Thanks. With the CLI, can you get Copilot-ish things like tab-completion and inline commands directly in your IDE? Or do you need to copy/paste to and from a terminal? It feels like running a command on the IDE and then copying the output into your IDE is a pretty primitive way to operate.
1) Completely separate in your mind the auto-completion features from the agentic coding features. The auto-completion features are a neat trick but I personally find those to be a bit annoying overall, even if they sometimes hit it completely right. If I'm writing the code, I mostly don't want the LLM autocompletion.
2) Pay the $20 to get a month of Claude Pro access and then install Claude Code. Then, either wait until you have a small task in mind or your stuck on some stupid issue that you've been banging your head on and then open your terminal and fire up Claude Code. Explain to it in plain English what you want it to do. Pretend it's a colleague that you're giving a task to over Slack. And then watch it go. It works directly on your source code. There is no copying and pasting code.
3) Bookmark the Claude website. The next time you'd Google something technical, ask it Claude instead. General questions like "how does one typically implement a flizzle using the floppity-do framework"? "I'm trying to accomplish X, what are my options when using this stack?". General questions like that.

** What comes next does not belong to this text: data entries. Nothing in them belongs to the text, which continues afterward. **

(** ** Commits *)
(** A table with placeholders for claimed keys over one without. *)
Definition over (ns : jsstring) (claimed : list jsstring) (tbl base : table) : Prop :=
  forall k, if decide (k.1 = ns /\ k.2 ∈ claimed) then base !! k = None else tbl !! k = base !! k.
Lemma over_same ns claimed tbl base k : over ns claimed tbl base -> k ∉ claimed -> tbl !! (ns, k) = base !! (ns, k).
Proof. intros H Hk. specialize (H (ns, k)). rewrite decide_False in H by (by intros [_ ?]). done. Qed.
Lemma over_delete_expired ns claimed tbl base k now : well_formed ns -> plain k -> k ∉ claimed -> over ns claimed tbl base ->
  over ns claimed (delete_expired_key ns k now tbl) (delete_expired_key ns k now base).
Proof.
  intros Hn Hk Hc H. unfold delete_expired_key. rewrite !bind_well_formed by (done || apply Hk). rewrite (over_same _ _ _ _ _ H Hc).
  destruct (base !! (ns, k)) as [r|]; [|done]. case_decide; [|done]. intros x. specialize (H x).
  destruct (decide ((ns, k) = x)) as [<-|Hne]; [|by rewrite !lookup_delete_ne by done]. rewrite decide_False by (by intros [_ ?]).
  by rewrite !lookup_delete_eq.
Qed.
Lemma over_claim ns claimed tbl base k r : over ns claimed tbl base -> base !! (ns, k) = None ->
  over ns (claimed ++ [k]) (<[(ns, k) := r]> tbl) base.
Proof.
  intros H Hk x. specialize (H x). destruct (decide ((ns, k) = x)) as [<-|Hne].
  - rewrite decide_True; [done|]. split; [done|]. cbn. rewrite elem_of_app, list_elem_of_singleton. auto.
  - rewrite lookup_insert_ne by done. destruct x as [ns' k']. cbn in *. destruct (decide (ns' = ns /\ k' ∈ claimed ++ [k])) as [[-> Hx]|Hx].
    + apply elem_of_app in Hx as [Hx| ->%list_elem_of_singleton]; [by rewrite decide_True in H|done].
    + rewrite decide_False in H; [done|]. intros [-> ?]. apply Hx. split; [done|]. rewrite elem_of_app. auto.
Qed.
Definition check_ok (ch : StoreCheck) : Prop := plain (check_key ch) /\ forall v, ifVersion ch = Some v -> plain v.
Lemma claim_all_spec c ns m cs : well_formed ns -> Forall check_ok cs -> NoDup (map check_key cs) -> leb (now c) (now c) = true -> fits (now c) ->
  forall next claimed tbl base, holds (now c) base m -> over ns claimed tbl base -> Forall plain claimed -> (forall ch, ch ∈ cs -> check_key ch ∉ claimed) ->
  if forallb (check_holds (now c) ns m) cs then
    exists claimed' tbl' base', claim_all c ns next cs claimed tbl = Some (claimed', tbl') /\ holds (now c) base' m /\ over ns claimed' tbl' base' /\ Forall plain claimed'
  else claim_all c ns next cs claimed tbl = None.
Proof.
  intros Hn Hcs. induction Hcs as [|ch cs [Hk Hv] _ IH]; intros Hnd Hnow Hf next claimed tbl base Hh Ho Hpl Hfresh; cbn [forallb claim_all]; [by do 3 eexists|].
  apply NoDup_cons in Hnd as [Hnk Hnd]. assert (Hkc : check_key ch ∉ claimed) by (apply Hfresh; by left).
  destruct (delete_expired_spec ns (check_key ch) (now c) _ _ _ Hh Hnow Hf Hn Hk) as (Hh1 & Hl1 & _).
  pose proof (over_delete_expired ns claimed tbl base (check_key ch) (now c) Hn Hk Hkc Ho) as Ho1.
  set (tbl1 := delete_expired_key ns (check_key ch) (now c) tbl) in *. set (base1 := delete_expired_key ns (check_key ch) (now c) base) in *.
  pose proof (over_same _ _ _ _ _ Ho1 Hkc) as Hsame. rewrite view_lookup in Hl1. unfold check_holds at 1. rewrite <- Hl1.
  assert (Hrest : forall ch', ch' ∈ cs -> check_key ch' ∉ claimed ++ [check_key ch]).
  { intros ch' Hch'. rewrite elem_of_app, list_elem_of_singleton. intros [Hx|Hx]; [by apply (Hfresh ch'); [right|]|].
    apply Hnk. rewrite <- Hx. apply list_elem_of_fmap. eauto. }
  unfold claimMissing, claimVersion. rewrite !bind_well_formed by (done || apply Hk). rewrite Hsame.
  destruct (base1 !! (ns, check_key ch)) as [r|] eqn:Er.
  - destruct Hh1 as [Hw1 H1]. destruct (Hw1 _ _ Er) as (_ & _ & [rc Hrc] & Hver). cbn [mbind option_bind] in *. rewrite Hrc. cbn [fmap option_fmap option_map].
    destruct (ifVersion ch) as [v|] eqn:Ev; [|by rewrite bool_decide_eq_false_2].
    assert (Hrv : r_version rc = version r).
    { unfold rec_of in Hrc. destruct (decode (value_ r)); [|done]. injection Hrc as <-. cbn. by apply read_plain. }
    rewrite Hrv, (bind_well_formed v) by (by apply Hv). case_decide as Hd.
    + rewrite Hd, bool_decide_eq_true_2 by done. cbn [andb Nat.eqb]. apply IH with base1; try done. intros ch' Hch'. apply Hfresh. by right.
    + by rewrite bool_decide_eq_false_2 by congruence.
  - cbn [mbind option_bind fmap option_fmap option_map]. destruct (ifVersion ch) as [v|] eqn:Ev; [by rewrite bool_decide_eq_false_2|].
    rewrite bool_decide_eq_true_2 by done. cbn [andb Nat.eqb]. apply IH with base1; try done; [by apply over_claim|apply Forall_app; by split; [|constructor]].
Qed.
Lemma lookup_remove_all ns ks x : well_formed ns -> Forall plain ks -> forall tbl,
  remove_all ns ks tbl !! x = if decide (x.1 = ns /\ x.2 ∈ ks) then None else tbl !! x.
Proof.
  intros Hn Hks. induction Hks as [|k ks Hk _ IH]; intros tbl.
  { rewrite decide_False; [done|]. by intros [_ ?%elem_of_nil]. }
  change (remove_all ns (k :: ks) tbl) with (remove_all ns ks (remove ns k tbl).2). rewrite IH.
  assert (E : (remove ns k tbl).2 !! x = if decide (x = (ns, k)) then None else tbl !! x).
  { unfold remove. rewrite !bind_well_formed by (done || apply Hk). destruct (decide (x = (ns, k))) as [->|Hx].
    - destruct (tbl !! (ns, k)) eqn:E; cbn; [apply lookup_delete_eq|done].
    - destruct (tbl !! (ns, k)); cbn; [by apply lookup_delete_ne|done]. }
  rewrite E. destruct x as [ns' k']. cbn [fst snd].
  destruct (decide (ns' = ns /\ k' ∈ k :: ks)) as [H2|H2]; rewrite elem_of_cons in H2; repeat case_decide; naive_solver.
Qed.
Lemma put_rows_same ns rows x : well_formed ns -> Forall (fun kr => plain kr.1) rows -> forall tbl tbl' : table,
  tbl !! x = tbl' !! x \/ x.1 = ns /\ x.2 ∈ map fst rows -> put_rows ns rows tbl !! x = put_rows ns rows tbl' !! x.
Proof.
  intros Hn Hks. induction Hks as [|[k r] rows Hk _ IH]; intros tbl tbl' H.
  { destruct H as [H|[_ H]]; [done|by apply elem_of_nil in H]. }
  change (put_rows ns ((k, r) :: rows) ?y) with (put_rows ns rows (put ns k r y)). apply IH. unfold put.
  rewrite !bind_well_formed by (done || apply Hk). destruct (decide ((ns, k) = x)) as [<-|Hne]; [left; by rewrite !lookup_insert_eq|].
  rewrite !lookup_insert_ne by done. destruct H as [H|[Hx [Hx'|Hx']%elem_of_cons]]; auto. exfalso. apply Hne. destruct x. cbn in *. by subst.
Qed.
Lemma put_rows_other ns rows x : well_formed ns -> Forall (fun kr => plain kr.1) rows -> forall tbl : table,
  ~ (x.1 = ns /\ x.2 ∈ map fst rows) -> put_rows ns rows tbl !! x = tbl !! x.
Proof.
  intros Hn Hks. induction Hks as [|[k r] rows Hk _ IH]; intros tbl H; [done|].
  change (put_rows ns ((k, r) :: rows) ?y) with (put_rows ns rows (put ns k r y)). rewrite IH.
  - unfold put. rewrite !bind_well_formed by (done || apply Hk). apply lookup_insert_ne. intros <-. apply H. split; [done|by left].
  - intros [? ?]. apply H. split; [done|by right].
Qed.
Lemma placeholders_removed ns claimed dels rows tbl base :
  well_formed ns -> Forall plain claimed -> Forall plain dels -> Forall (fun kr => plain kr.1) rows -> over ns claimed tbl base ->
  remove_all ns (base.filter (fun k => k ∉ dels ++ map fst rows) claimed) (put_rows ns rows (remove_all ns dels tbl)) =
  put_rows ns rows (remove_all ns dels base).
Proof.
  intros Hn Hc Hd Hr Ho. apply map_eq. intros x. rewrite lookup_remove_all; [|done|apply Forall_forall; intros k' [_ Hk']%list_elem_of_filter; by rewrite Forall_forall in Hc; apply Hc]. case_decide as Hx; specialize (Ho x).
  - destruct Hx as [Hx1 [Hx2 Hx3]%list_elem_of_filter]. rewrite not_elem_of_app in Hx2. destruct Hx2 as [H1 H2].
    rewrite put_rows_other by (done || by intros [_ ?]). rewrite lookup_remove_all, decide_False by (done || by intros [_ ?]).
    rewrite decide_True in Ho by done. done.
  - destruct (decide (x.1 = ns /\ x.2 ∈ map fst rows)) as [Hin|Hin]; [apply put_rows_same; auto|]. apply put_rows_same; [done|done|]. left.
    rewrite !lookup_remove_all by done. destruct (decide (x.1 = ns /\ x.2 ∈ dels)) as [|Hdel]; [done|].
    case_decide as Hcl; [|done]. exfalso. destruct Hcl as [H1 H2]. apply Hx. split; [done|].
    apply list_elem_of_filter. split; [|done]. rewrite not_elem_of_app. split; intros ?; auto.
Qed.
Lemma removes_hold ns t ks : well_formed ns -> Forall plain ks -> forall tbl m, holds t tbl m -> holds t (remove_all ns ks tbl) (delete_all ns ks m).
Proof.
  intros Hn. induction 1 as [|k ks Hk _ IH]; intros tbl m Hh; [done|]. apply IH. by apply holds_remove.
Qed.
Definition write_ok (c : call) (w : StoreWrite V) : Prop := plain (write_key w) /\ codec_ok (write_value w) /\ ttl_ok fits c (write_ttlMs w).
Lemma writes_encoded c ns t ws : well_formed ns -> (forall i, plain (uuid c i)) -> Forall (write_ok c) ws ->
  Forall (fun w => exists e, expiry (now c) (write_ttlMs w) = Ok e) ws -> forall i, exists rows,
  encode_all c i ws = Ok rows /\ map fst rows = map write_key ws /\
  forall tbl m, holds t tbl m -> holds t (put_rows ns rows tbl) (put_all c ns i ws m).
Proof.
  intros Hn Hu. induction 1 as [|w ws (Hk & (bytes & Hen & Hde) & Hfit) _ IH]; intros He i; [by exists []|].
  apply Forall_cons in He as [[e He] Hes]. destruct (IH Hes (S i)) as (rows & E & Hm & Hh). cbn [encode_all]. rewrite Hen, He. cbn [mbind res_bind]. rewrite E.
  eexists. split; [done|]. split; [by cbn; rewrite Hm|]. intros tbl m H. cbn [put_rows foldl put_all fst snd]. apply Hh.
  assert (Hv : read_text (bind (uuid c i)) = uuid c i) by (rewrite bind_well_formed by apply Hu; by apply read_plain).
  assert (Hb : e ≫= bind_number = e) by (destruct e as [e|]; [by apply Hfit|done]).
  apply holds_put; [done| |unfold rec_of, record_of; cbn [bind_row value_ version expires_at]; by rewrite Hde, Hv, He, Hb].
  split_and!; [done|done|unfold rec_of; cbn; rewrite Hde; eauto|cbn; rewrite bind_well_formed by apply Hu; apply Hu].
Qed.
Lemma sqlite_commit_spec c ns mu t tbl m : holds t tbl m -> leb t (now c) = true -> op_ok well_formed plain fits codec_ok c (Commit ns mu) ->
  match spec_commit c ns mu m with
  | (Ok r, m') => exists tbl', commit c ns mu tbl = Ok (r, tbl') /\ holds (now c) tbl' m'
  | (Throw e, _) => commit c ns mu tbl = Throw e
  end.
Proof.
  intros Hh Ht ([Hu Hfit] & Hn & Hd & Hc & Hw). pose proof (leb_self _ _ Ht) as Hnow. apply (sqlite_holds_later _ (now c)) in Hh; [|done].
  unfold spec_commit, commit. destruct (validateMutation mu true) as [[]|e] eqn:Ev; [|done]. cbn [mbind res_bind].
  apply res_bind_inv in Ev as (ks & Ew & Ev). apply res_bind_inv in Ev as ([] & _ & Ec).
  destruct (writes_encoded c ns (now c) (writes mu) Hn Hu Hw (validated_expiry c _ _ _ Ew) 0) as (rows & -> & Hrows & Hput).
  cbn [mbind res_bind]. unfold apply_mutation. pose proof (merge_sort_Permutation check_order (checks mu)) as Hp.
  assert (Ho : over ns [] tbl tbl) by (intros x; rewrite decide_False; [done|]; by intros [_ ?%elem_of_nil]).
  pose proof (claim_all_spec c ns m (merge_sort check_order (checks mu)) Hn) as Hcl.
  rewrite (forallb_Permutation _ _ _ Hp) in Hcl. specialize (Hcl ltac:(by rewrite Hp)).
  specialize (Hcl ltac:(rewrite Hp; by apply (validated_checks _ []))).
  specialize (Hcl Hnow Hfit (length (writes mu)) [] tbl tbl Hh Ho ltac:(constructor) ltac:(intros ? _ ?%elem_of_nil; done)).
  destruct (forallb _ _); [|rewrite Hcl; by exists tbl].
  destruct Hcl as (claimed & tbl' & base' & -> & Hh' & Ho' & Hpl).
  assert (Hpr : Forall (fun kr : jsstring * row => plain kr.1) rows).
  { apply (Forall_map fst plain rows). rewrite Hrows. apply Forall_map. eapply Forall_impl; [exact Hw|]. by intros w [? _]. }
  rewrite (placeholders_removed ns claimed (deletes mu) rows tbl' base' Hn Hpl Hd Hpr Ho').
  eexists. split; [done|]. apply Hput. by apply removes_hold.
Qed.
Lemma sqlite_write_spec c ns k v ttl t tbl m : holds t tbl m -> leb t (now c) = true ->
  op_ok well_formed plain fits codec_ok c (Set_ ns k v) -> ttl_ok fits c ttl ->
  match spec_commit c ns (single k v ttl) m with
  | (Ok _, m') => exists tbl', write c ns k v ttl tbl = Ok (tt, tbl') /\ holds (now c) tbl' m'
  | (Throw e, _) => write c ns k v ttl tbl = Throw e
  end.
Proof.
  intros Hh Ht (Hu & Hn & Hk & Hv) Httl. pose proof (sqlite_commit_spec c ns (single k v ttl) t tbl m Hh Ht) as H. unfold write.
  specialize (H ltac:(split; [done|]; cbn; split_and!; [done|constructor|constructor|]; apply Forall_cons_2; [done|constructor])).
  assert (Hr : forall m', (spec_commit c ns (single k v ttl) m) <> (Ok None, m')).
  { unfold spec_commit. destruct (validateMutation _ _); by intros m'. }
  destruct (spec_commit c ns (single k v ttl) m) as [[[ws|]|e] m']; [|by destruct (Hr m')|].
  - destruct H as (p' & E & H'). exists p'. by rewrite (ST_bind_ok _ _ _ _ _ E).
  - unfold mbind, ST_bind. by rewrite H.
Qed.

From there you'll start to get it and you'll get better at leverage the tool to do what you want. Then you can branch out the rest of the tool ecosystem.
Interesting about the auto-completion. That was really the only Copilot feature I found to be useful. The idea of writing out an English prompt and telling Copilot what to write sounded (and still sounds) so slow and clunky. By the time I've articulated what I want it to do, I might as well have written the code myself. The auto-completion was at least a major time-saver.
"The card game state is a structure that contains a Deck of cards, represented by a list of type Card, and a list of Players, each containing a Hand which is also a list of type Card, dealt randomly, round-robin from the Deck object." I could have input the data structure and logic myself in the amount of time it took to describe that.
I think you should embrace a bit of ambiguity. Don't treat this like a stupid computer where you have to specify everything in minute detail. Certainly the more detail you give, the better to an extent. But really: Treat it like you're talking to a colleague and give it a shot. You don't have to get it right on the first prompt. You see what it did and you give it further instructions. Autocomplete is the least compelling feature of all of this.
Also, I don't remember what model Copilot uses by default, especially the free version, but the model absolutely makes a difference. That's why I say to spend the $20. That gives you access to Sonnet 4 which is where, imo, these models took a giant leap forward in terms of quality of output.
One analogy I have been thinking about lately is GPUs. You might say "The amount of time it takes me to fill memory with the data I want, copy from RAM to the GPU, let the GPU do it's thing, then copy it back to RAM, I might as well have just done the task on the CPU!"
I hope when I state it that way you start to realize the error in your thinking process. You don't send trivial tasks to the GPU because the overhead is too high.
You have to experiment and gain experience with agent coding. Just imagine that there are tasks where the overhead of explaining what to do and reviewing the output are dwarfed by the actual implementation. You have to calibrate yourself so you can recognize those tasks and offload them to the agent.
There's a sweet spot in terms of generalization. Yes, painstakingly writing out an object definition in English just so that the LLM can write it out in Java is a poor use of time. You want to give it more general tasks.
But not too general, because then it can get lost in the sauce and do something profoundly wrong.
IMO it's worth the effort to know these tools, because once you have a more intuitive sense for the right level of abstraction it really does help.
So not "make this very basic data structure for me based on my specs", and more like "rewrite this sequential logic into parallel batches", which might take some actual effort but also doesn't require the model to make too many decisions by itself.
It's also pretty good at tests, which tends to be very boilerplate-y, and by default that means you skip some cases, do a lot of brain-melting typing, or copy-and-paste liberally (and suffer the consequences when you missed that one search and replace). The model doesn't tire, and it's a simple enough task that the reliability is high. "Generate test cases for this object, making sure to cover edges cases A, B, and C" is a pretty good ROI in terms of your-time-spent vs. results.
Is there any more agent-oriented approach where it just push/pulls a git repo like a normal person would, instead of running it on my machine? I'd like to keep it a bit more isolated and having it push/pull its own branches seems tidier.